··· Data in this exercise

(** * The Step Functions lab: three Lambda handlers

    A shallow embedding of
    - [process_data.lambda_handler]       (the Data Processor),
    - [send_notification.lambda_handler]  (the Notifier),
    - [trigger_workflow.lambda_handler]   (the Workflow Trigger),
    with the properties their specification states.

    Conventions of the embedding.
    - An event is a JSON document, [pyval]; Python dicts are association
      lists in insertion order.
    - A Python float is the rational it denotes (or NaN, or an infinity).
      Float arithmetic rounds: a literal, a sum, a difference, a product
      is the float nearest to the exact result, ties to even ([double]).
      The exponent range is taken unbounded; the floats met here, between
      2^-60 and 2^31, are far from overflow and from the subnormals.
    - The handlers run in a state-and-exception monad: the state holds what
      the handler reads from its platform (the random generator, the clock,
      the orchestrator), a raised exception keeps the state reached so far.
    - Logging has no effect on a handler's result and is left out, but
      for what a log line evaluates and can fail on.  The Workflow Trigger
      serialises the event for its log before anything else and outside its
      [try]: whether [json.dumps(event, default=str)] returns is up to the
      interpreter (the digits of an int, the depth of the nesting) and is
      part of the platform.  The replacement field [{processing_score:.1%}]
      of the Notifier converts an int to a float, and fails on one that is
      too large.  The other texts and documents the handlers build for
      their logs and results are taken within the limits of the
      interpreter: in the Workflow Trigger they are made of parts of an
      event that it has serialised once already. *)

From Stdlib Require Import ZArith QArith Qround Qabs Qpower.
From Stdlib Require Import String Ascii List Bool Lia Lqa.
From Stdlib Require Import DecimalString.
Import ListNotations.

Set Warnings "-register-all".

Local Open Scope string_scope.
Local Open Scope Z_scope.

(* ================================================================== *)
(** * Python values *)
(* ================================================================== *)

Module Py.

Inductive pyfloat : Type :=
| FNaN
| FInf (negative : bool)
| FFin (q : Q).
Lemma LLMRequest_new_stripped t session_id :
  strip t = t → t ≠ "" →
  if 10000 <? len t
  then ∃ e, LLMRequest_new t session_id = Raise e
  else LLMRequest_new t session_id =
         Ok (mkLLMRequest t session_id (Some "gemini-1.5-flash") (Some true)).
Proof.
  intros Hstrip Hne. unfold LLMRequest_new.
  pose proof (len_nonempty _ Hne).
  rewrite (proj2 (Z.ltb_ge (len t) 1)) by lia.
  destruct (Z.ltb_spec 10000 (len t)); [eauto|].
  rewrite Hstrip. by destruct t.
Qed.

Lemma step_append_spec d m sid role content :
  add_message d m sid role content = Ok (true, step (OpAppend d sid role content) m).
Proof.
  destruct (add_message_returns d m sid role content) as [m' Hm'].
  cbn. by rewrite Hm'.
Qed.
(** X13.  At an operating point at rest (no angular velocity) off the
    singularity, [get_model] returns the state matrix [A_rest] and the
    input matrix [B_rest] in closed form, whatever the wheel torques and
    the yaw; the square of that state matrix is zero. *)
Theorem state_matrix_at_rest
    (psi_e theta_e phi_e tau_1_e tau_2_e tau_3_e tau_4_e : R) :
  cos theta_e <> 0 ->
  get_model notebook psi_e theta_e phi_e 0 0 0
            tau_1_e tau_2_e tau_3_e tau_4_e
  = (inr (map (map Some) (A_rest theta_e phi_e), map (map Some) B_rest),
     notebook) /\
  mm (A_rest theta_e phi_e) (A_rest theta_e phi_e) = zeros 6 6.
Proof.
  intros Hc. split.
  - rewrite get_model_notebook. cbv zeta.
    set (rho := op_env psi_e theta_e phi_e 0 0 0
                       tau_1_e tau_2_e tau_3_e tau_4_e).
    assert (Hc' : cos (rho theta) <> 0) by exact Hc.
    rewrite B_sym_numeric.
    rewrite (numeric_smooth rho A_sym)
      by exact (jacobian_smooth _ _ _ _ A_sym_jacobian (f_smooth rho Hc')).
    apply f_equal2; [|reflexivity]. apply f_equal.
    apply f_equal2; [|reflexivity]. apply f_equal.
    apply A_sym_at_rest; [exact Hc|reflexivity..].
  - unfold A_rest.
    cbv [mm zeros repeat map seq ncols nrows column dot length nth].
    list_eq; ring.
Qed.

Lemma all_zero_4 (a b c d : R) :
  Forall (fun x => x = 0) [a; b; c; d] ->
  a = 0 /\ b = 0 /\ c = 0 /\ d = 0.
Proof.
  intros H.
  repeat match goal with
         | H : Forall _ (_ :: _) |- _ => inversion H; clear H; subst
         end.
  repeat split; assumption.
Qed.

Lemma A_rest_B_rest (th ph : R) :
  cos th <> 0 ->
  mm (A_rest th ph) B_rest =
  let b := 55 * sqrt 2 / 1484 in
  let c := 55 * sqrt 2 / 2084 in
  [[- c * (cos ph / cos th); - c * (cos ph / cos th);
    - b * (sin ph / cos th) - c * (cos ph / cos th);
    b * (sin ph / cos th) - c * (cos ph / cos th)];
   [c * sin ph; c * sin ph; - b * cos ph + c * sin ph;
    b * cos ph + c * sin ph];
   [- b - c * (cos ph * tan th); b - c * (cos ph * tan th);
    - b * (sin ph * tan th) - c * (cos ph * tan th);
    b * (sin ph * tan th) - c * (cos ph * tan th)];
   [0; 0; 0; 0]; [0; 0; 0; 0]; [0; 0; 0; 0]].
Proof.
  intros Hc. unfold A_rest, B_rest.
  cbv [mm zeros repeat map seq ncols nrows column dot length nth].
  list_eq; unfold tan; field; exact Hc.
Qed.
(** * Watch/Application/Adc.c : analog acquisition and low-battery monitor

    A shallow embedding of the MetaWatch ADC module.  The C globals become the
    fields of [adc_state]; every C function becomes a function on that record
    that also returns the log of what it did to the outside world (semaphore
    calls, converter accesses, routed messages).  Inputs that the C code
    obtains from the hardware or from other modules (the ADC12MEMx result, the
    number of times the busy bit is polled, the calibration provider, the
    power-good line, the bytes of the address space) are explicit arguments.

    Machine model
    - [unsigned int] is [uint_bits] wide, a parameter of the development (16 on
      the MSP430 this firmware is built for); every unsigned operation is
      written with its reduction modulo [2 ^ uint_bits];
    - [unsigned char] is 8 bits wide;
    - [double] is an IEEE 754 format with round-to-nearest-even, computed with
      the reference implementation of [SpecFloat] (no axioms, it evaluates).
      Adc.c does not say which one : the tool chains of the MSP430 offer a
      64-bit and a 32-bit [double], so the format is a parameter of the two
      conversion functions, [double_format].  A property that names no format
      is stated for the 64-bit one (the instance [binary64]); the property of
      the battery conversion is stated for both. *)

From Stdlib Require Import ZArith Lia List QArith Qround.
From Stdlib Require Floats.SpecFloat.
From stdpp Require Import base list gmap strings.

Local Open Scope Z_scope.

(* ===================================================================== *)
(** ** IEEE 754 arithmetic used by the two conversion functions          *)
(* ===================================================================== *)

Module IEEE.
Import SpecFloat.

Section Format.
Variables prec emax : Z.

(** [(double)n] for an integer [n] : the nearest representable value. *)
Definition of_Z (n : Z) : spec_float := binary_normalize prec emax n 0 false.
(** * Mutual-information image registration (mutualinformation.py)

    A shallow embedding of the registration pipeline of
    [src/mutualinformation.py]: channel extraction, cropping, the overlap
    window, the binned histogram (marginal PMF), the additive joint PMF,
    the mutual-information score and the 41-shift scan.

    Modelling conventions.
    - A Python exception is a value of [exn]; a function that can raise
      returns [result A].  Reading and writing image files is outside
      the model, except for the exception [save] raises on an array
      without pixels.
    - A 2-D numpy array is an [ndarray]: its column count and its rows.
    - float64 arithmetic is idealised as exact arithmetic: rationals [Q]
      up to the logarithm and reals [R] after it, extended with the three
      non-finite values and numpy's rules for them (a numpy scalar
      division by zero yields inf or nan and only warns).  Rounding is
      not modelled.
    - The float64 counters of the raw histogram hold exact integers and
      are kept in [Z]. *)

From Stdlib Require Import ZArith QArith Reals Lia Lqa.
From stdpp Require Import base list strings.

(** * The program *)

(** ** Exceptions and the error monad *)

Inductive exn := IndexError | ValueError | OverflowError.

Inductive result (A : Type) :=
  | Ok (a : A)
  | Raise (e : exn).
Arguments Ok {A} a.
Arguments Raise {A} e.
(** [SELECT COUNT( * ) ... AND col = m]. *)
Definition count_at (m : Z) (l : list Z) : Z :=
  Z.of_nat (length (List.filter (fun x => x =? m) l)).

(** Modelled from the spec: [_update_or_not] (module [utils]) is not in this
    file.  Section 4.1: no matching row gives [(true, absent)]; a maximum
    older than the threshold gives [true]; otherwise, when
    [fresh_entry_check] is on, fewer than [min_fresh_entry] rows at the
    maximum give [true]; otherwise [(false, maximum)].  [min_fresh_entry]
    is optional: a call that leaves it out imposes no minimum.  The spec
    does not say which timestamp accompanies [true] when rows exist; the
    maximum found is returned. *)
Definition below_minimum (count : Z) (min_fresh_entry : option Z) : bool :=
  match min_fresh_entry with
  | Some n => count <? n
  | None => false
  end.

Definition decide_fresh (threshold : Z) (min_fresh_entry : option Z)
    (fresh_entry_check : bool) (l : list Z) : bool * option Z :=
  match max_stamp l with
  | None => (true, None)
  | Some m =>
      if m <? threshold then (true, Some m)
      else if fresh_entry_check && below_minimum (count_at m l) min_fresh_entry
           then (true, Some m)
           else (false, Some m)
  end.

Definition _update_or_not (threshold : Z) (t : table) (c : column)
    (min_fresh_entry : option Z) (fresh_entry_check : bool) (f : filter)
  : M (bool * option Z) :=
  emit (ev_oracle t f) ;;;
  w <- get_world ;;
  ret (decide_fresh threshold min_fresh_entry fresh_entry_check (stamps t c f w)).
(** ** Bracketed spans *)


(** After the brackets stage no opening bracket has a closing bracket
    after it. *)
Lemma brackets_unmatched k text a b :
  re_sub m_brackets [] k text = a ++ 91 :: b -> 93 ∉ b.
Proof.
  revert k a b. induction text as [|c s IH]; intros k a b; cbn [re_sub].
  - by destruct a.
  - destruct k as [|k]; [|apply IH].
    destruct (m_brackets (c :: s)) as [[|n]|] eqn:E; cbn [app]; [|apply IH|].
    + unfold m_brackets in E. destruct (c =? 91); [|done].
      destruct (drop _ s); [done|]. simplify_eq. lia.
    + destruct a as [|d a]; simpl; [|intros [= _ H]; by apply IH in H].
      intros [= -> <-]. unfold m_brackets in E. simpl in E.
      destruct (drop _ s) eqn:Hd; [|done].
      pose proof (span_Forall (fun c => negb (c =? 93)) s) as Hall.
      destruct (span_prefix (fun c => negb (c =? 93)) s) as [r Hr].
      rewrite Hr in Hd at 2. rewrite drop_app_length in Hd. subst r.
      rewrite app_nil_r in Hr. rewrite <-Hr in Hall.
      intros Hin. assert (Forall (fun c => negb (c =? 93) = true) (re_sub m_brackets [] 0 s)) as H.
      { apply re_sub_Forall; [constructor|done]. }
      eapply list.Forall_forall in H; [|done]. done.
Qed.



(** ** The resources *)

Lemma lemmatizer_ext sw1 sw2 lem1 lem2 tokens :
  (list_to_set sw1 : listset str) ≡ list_to_set sw2 ->
  (forall w, lem1 w = lem2 w) ->
  lemmatizer sw1 lem1 tokens = lemmatizer sw2 lem2 tokens.
Proof.
  intros Hsw Hlem. unfold lemmatizer.
  rewrite (list_filter_iff _ (fun word => word ∉ (list_to_set sw2 : listset str))).
  - by apply list_fmap_ext.
  - intros w. by rewrite (Hsw w).
Qed.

······

**Exercise aim**
The reply should hold only the lines from the top of the records through the line that has "- The handlers", each one exact.

**Solution**
(** * The Step Functions lab: three Lambda handlers

    A shallow embedding of
    - [process_data.lambda_handler]       (the Data Processor),
    - [send_notification.lambda_handler]  (the Notifier),
    - [trigger_workflow.lambda_handler]   (the Workflow Trigger),
    with the properties their specification states.

    Conventions of the embedding.
    - An event is a JSON document, [pyval]; Python dicts are association
      lists in insertion order.
    - A Python float is the rational it denotes (or NaN, or an infinity).
      Float arithmetic rounds: a literal, a sum, a difference, a product
      is the float nearest to the exact result, ties to even ([double]).
      The exponent range is taken unbounded; the floats met here, between
      2^-60 and 2^31, are far from overflow and from the subnormals.
    - The handlers run in a state-and-exception monad: the state holds what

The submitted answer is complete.